After asking around, she was able to organize a small benefit, attended mostly by those affiliated with the school. Cook raised enough money so that each teacher could have $100 in additional funding, earmarked for arts-related education. CPS was also able to shift funds around and find enough money to hire an art teacher.
“For a classroom teacher, your budget is really this careful, cautious thing, and you never want to do anything too extravagant,” she said. “You want to make sure your kids have notebooks and pencils and some of the core things, so it gets scary when you want to spend it on instruments or CDs to listen to in the classroom.... It was nice to give those teachers the liberty to spend some extra money.”
Cook said teachers shone in their creativity with the funds, bringing in technology like GarageBand to the classroom as well as instruments like Native American flutes. If the second outing is a big enough success, she said some of the projects the school may consider include purchasing filmmaking equipment, building a stage or installing a dark room.
Regardless, the success of the first benefit, what she called her “prove-myself” year, helped highlight the importance of art and arts-related education to the administration.
“I think it also put an emphasis on how important it was because of all the teacher support that was given to the process of creating the benefit,” Cook said. “I think the admin team saw how vital [teachers] felt it would be.”
In the year since, Cook has worked as a one-person team in the foundation to put Save our Arts, striving to make year two more successful.
This year’s iteration is bigger and broader in scale and scope, from the bands to the presence of the Triangle Brewing Company to the press and target audience.
“Honestly, I kind of shot for the moon from the beginning of planning this and put it out to some of my favorite bands and all of them accepted,” she said. “I got really lucky.”
Cook roped in some of Durham’s biggest players for Friday’s concert. In addition to getting her husband Phil Cook’s nationally regarded band Megafaun on the lineup, she added Girls Rock NC product Tea and Tempest.
The bands, in spite of their different sounds, come together as friends and supporters of the Durham scene. Midtown Dickens’ Catherine Edgerton said the cause is especially resonant with the way the band approaches music.
“This project is so important to us because our whole journey as a band has been a learn-as-you-go fiasco of exploration and risk-taking through music, and the things (way beyond banjo chords) we’ve learned as a result are mind-blowing,” Edgerton wrote in an e-mail.
And although the bands are only donating their time, Edgerton said arts education is something everyone should care about.
“Basically, who could argue that arts and music education don’t make for a more critically thinking, confident, daring individual who is equipped to resist homogeneity and work towards a more vibrant and passionate community?” Edgerton said. “I can’t think of one single person, no matter what their path, who regrets taking piano lessons or painting classes as a kid. We are so grateful that there are folks in our community who are committed to integrating these absolutely essential foundations into everyday elementary school life.”
The event is especially close to Hammer No More The Fingers, whose band members met and became friends in Durham public schools.
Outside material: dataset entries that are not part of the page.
(** * Lazy-loading node cache of cosdata: a shallow embedding

    This development models [src/models/cache_loader.rs] (the generic
    [NodeRegistry], the [DenseIndexCache] and the [InvertedIndexCache]) and
    the chunked serializers [src/models/serializer/lazy_item_vec.rs] and
    [src/models/serializer/lazy_item_map.rs].

    Conventions.
    - Machine integers ([u16], [u32], [u64]) are [Z] values; the Rust casts
      and shifts are written out with their wrap-around.
    - Effects are explicit state passing in a small state/error monad [M];
      its outcomes are a value, a [BufIoError] (side effects before the [?]
      persist, so an error carries the state), a panic ([unwrap] on [None])
      and [Diverge] for a spin loop that never exits in a single-threaded run.
    - Hash maps, hash sets and the LRU registries are stdpp [gmap]s and
      [gset]s. *)

From Stdlib Require Import ZArith Lia.
From stdpp Require Import base gmap sets list.

Local Open Scope Z_scope.

(* ------------------------------------------------------------------ *)
(** ** Machine integers *)

Definition u16_MAX : Z := 2 ^ 16 - 1.
Definition u32_MAX : Z := 2 ^ 32 - 1.
Definition u64_MAX : Z := 2 ^ 64 - 1.

(** [x as u32] for a wider unsigned value. *)
Definition as_u32 (x : Z) : Z := x mod 2 ^ 32.

(** A [u64] result of [<<]: the bits shifted past bit 63 are dropped. *)
Definition wrap64 (x : Z) : Z := x mod 2 ^ 64.
(** A pure step that may raise. *)
Definition lift {A} (r : result A) : M A := fun t => (r, t).

(** [try: m  except Exception as e: h e] *)
Definition try_except {A} (m : M A) (h : exn -> M A) : M A :=
  fun t =>
    match m t with
    | (Ok a, t') => (Ok a, t')
    | (Raise e, t') => h e t'
    end.

(** A call to an oracle of the world, recorded in the trace. *)
Definition call {A} (ev : event) (answer : trace -> result A) : M A :=
  fun t => (answer t, t ++ [ev]).

(** [await asyncio.gather] over the tasks [create_task(f(x)) for x in l]:
    the results in task order; an exception of a task is raised by
    [gather]. *)
Fixpoint gather {A B} (f : A -> M B) (l : list A) : M (list B) :=
  match l with
  | [] => ret []
  | x :: l' => y <- f x ;; ys <- gather f l' ;; ret (y :: ys)
  end.

(** [await asyncio.sleep(randomTime(min_sec, max_sec))]; the delay itself
    is drawn by [randomTime] and is not part of the model. *)
Definition sleep (min_sec max_sec : Q) : M unit :=
  call (EvSleep min_sec max_sec) (fun _ => Ok tt).

(** ** The crawler *)

Definition OUTPUT_DIR : string := "Yellowpage_database".

Definition origin : string := "https://www.yellowpages.com".

(** [response.raise_for_status()]: aiohttp raises [ClientResponseError], a
    [ClientError], when the status is 400 or more. *)
Definition raise_for_status (r : response) : result unit :=
  if (400 <=? status r)%Z then Raise ClientError else Ok tt.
HNMTF guitarist Joe Hall and bassist Duncan Webster met in a classical guitar class at the Durham School of the Arts, setting the stage for their future relationship.
“It helped us come together and start making music,” Hall said. “You never know who you’re going to meet and will help you grow as a musician and a person.”
Save Our Arts is Jan. 29 from 6 to 8 p.m. at the Trotter Building, 410 West Geer Street. OnlyBurger and the Triangle Brewing Company will be selling food and beverage, respectively, and there is a $10 suggested donation.